Work order: Show all the lines in the data below that include the word "Theorem".

Data extracted from a collection:
(** Gang lookup: the scan from any index with any bound returns the objects
    of the next indices in ascending order: exactly the first max_items of all
    objects bound at first_index or above, without missing one, whatever the gaps
    and up to the last 64-bit index. *)
Theorem radix_gang_lookup_ordered root M first max : radix_repr root M → 0 ≤ first < 2 ^ 64 → 0 ≤ max < 2 ^ 32 →
  ∃ next, __radix_tree_gang_lookup root first max =
    Ok (take (Z.to_nat max) (collect (fun j => M !! j) first (2 ^ 64)), next).
Proof.
  intros [Hwf Hdom Hget Hn] Hf Hmax.
  destruct (gang_spec root first max Hwf Hf Hmax) as (n & next & E & Hr & Hlen & Hor). exists next. rewrite E. do 2 f_equal.
  rewrite <- (collect_ext (rget root) (fun j => M !! j)) by (intros; apply Hget; lia).
  rewrite (collect_app _ first n (2 ^ 64)) by lia. symmetry. destruct Hor as [[Hl _]|Hnil].
  - rewrite take_app_le by lia. apply take_ge. lia.
  - rewrite Hnil, app_nil_r. apply take_ge. lia.
Qed.

Lemma radix_gang_lookup_ordered_witness :
  ∃ next, __radix_tree_gang_lookup RADIX_TREE_INIT 5 10 =
    Ok (take (Z.to_nat 10) (collect (fun j => (∅ : gmap Z Z) !! j) 5 (2 ^ 64)), next).
Proof. apply (radix_gang_lookup_ordered RADIX_TREE_INIT ∅ 5 10 repr_init); lia. Defined.

(** Two failures of the code on concrete inputs.  (1) When the first node
    allocation of an insertion into an empty tree fails, the root keeps its new
    height with a NULL top node, and the next gang lookup dereferences NULL.
    (2) A tagged item in slot 63 of a leaf makes the tagged gang lookup shift by
    64 in find_next_bit when it looks for the next bit. *)
Theorem radix_failures :
  (∃ root nr a, __radix_tree_insert (fun a : unit => (false, a)) RADIX_TREE_INIT 5 7 0 tt =
       Ok (- ENOMEM, root, nr, a) ∧ rt_height root = 1%nat ∧ rt_rnode root = Null ∧
     __radix_tree_gang_lookup root 0 1 = Undef) ∧
  (∃ root, radix_tree_tag_set (demo_insert RADIX_TREE_INIT 63 7) 63 0 = Ok (7, root) ∧
     __radix_tree_gang_lookup_tag root 0 1 0 = Ok ([7], 64) ∧
     __radix_tree_gang_lookup_tag root 0 2 0 = Undef).
Proof.
  split.
  - eexists _, _, _. split; [vm_compute; reflexivity|]. split_and!; vm_compute; reflexivity.
  - eexists. split; [vm_compute; reflexivity|]. split; vm_compute; reflexivity.
Qed.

Result for this exercise:
Theorem radix_gang_lookup_ordered root M first max : radix_repr root M → 0 ≤ first < 2 ^ 64 → 0 ≤ max < 2 ^ 32 →
Theorem radix_failures :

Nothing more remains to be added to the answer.